── Task data ──
(** C10.  For well-formed reads and whatever result an evaluation at
    level 0 to 3 has, the final heap is the initial heap followed by the
    perturbed reads the evaluation built, in the order of the loops and
    nothing else: for each of them a new bit array that holds the bits of
    the read it was built from with the chosen set positions cleared, and
    a new read called XXX2 that refers to this array and to the very
    object that is the unknown mask of the read it was built from.  So
    the tree sees the perturbed read with the cleared bits under the mask
    of its source read, and the mask is as it was.  When [alpha] is a
    number and [individual] a node, the perturbations built at level [n]
    are all the choices of 1 to [n] set positions of every read. *)
Theorem perturbed_reads_share_mask `{DolloNodeMethods}
    (ts : tstore) (h : heap) (reads : list loc) (rvs : list ReadView)
    (alpha individual : pyval) (level : nat) (h' : heap) :
  reads_ok h reads rvs →
  final_heaps ts reads alpha individual h !! level = Some h' →
  ∃ made,
    made `prefix_of` perturbations_upto level reads rvs
    ∧ (well_typed alpha individual →
       made = perturbations_upto level reads rvs)
    ∧ h' = with_perturbed h made h
    ∧ ∀ k r rv ps, made !! k = Some (r, rv, ps) →
        r ∈ reads ∧ is_view h r rv
        ∧ (1 <= length ps <= level)%nat
        ∧ ps ∈ combinations (length ps) (set_positions rv)
        ∧ h' !! (length h + 2 * k + 1)%nat
          = Some (OReadElement "XXX2" (length h + 2 * k) (unknown_of h r))
        ∧ is_view h' (length h + 2 * k + 1) (flipped rv ps)
        ∧ h' !! unknown_of h r = h !! unknown_of h r.
Proof.
  intros Hok Hlevel.
  destruct (levels_emitted ts h reads rvs alpha individual level h' Hok Hlevel)
    as (out & <- & made & Es & Hr).
  assert (Hpre : made `prefix_of` perturbations_upto level reads rvs).
  { destruct (fst out); [now subst|tauto]. }
  exists made. split; [exact Hpre|]. split; [|split; [exact Es|]].
  { intros HT. destruct (fst out); [exact Hr|tauto]. }
  intros k r rv ps Hk. rewrite Es.
  assert (Hin : (r, rv, ps) ∈ perturbations_upto level reads rvs).
  { destruct Hpre as [rest ->]. apply elem_of_app. left.
    eapply list_elem_of_lookup_2, Hk. }
  destruct (perturbations_upto_elem level reads rvs r rv ps (is_view h) Hok Hin)
    as (Hr' & Hv & Hlen & Hps).
  destruct (with_perturbed_lookup h made h k r rv ps Hk) as [Eb Ere].
  destruct (with_perturbed_prefix h made h) as [ext Eext].
  destruct Hv as (b & u & Er & Ebits & Eu).
  assert (Eu0 : unknown_of h r = u) by (unfold unknown_of; now rewrite Er).
  assert (Eu' : with_perturbed h made h !! u
                = Some (OBitArray (rv_unknown rv)))
    by (rewrite Eext; now apply lookup_app_l_Some).
  split; [exact Hr'|]. split; [now exists b, u|].
  split; [exact Hlen|]. split; [exact Hps|]. split; [exact Ere|]. split.
  - exists (length h + 2 * k)%nat, u. simpl. rewrite Eu0 in Ere.
    now repeat split.
  - rewrite Eu0, Eu'. now rewrite Eu.
Qed.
───
#### Required action:
Look through the entries and find each line that has the string "rewrite". Copy those lines.

#### Task answer:
  intros k r rv ps Hk. rewrite Es.
  assert (Eu0 : unknown_of h r = u) by (unfold unknown_of; now rewrite Er).
    by (rewrite Eext; now apply lookup_app_l_Some).
  - exists (length h + 2 * k)%nat, u. simpl. rewrite Eu0 in Ere.
  - rewrite Eu0, Eu'. now rewrite Eu.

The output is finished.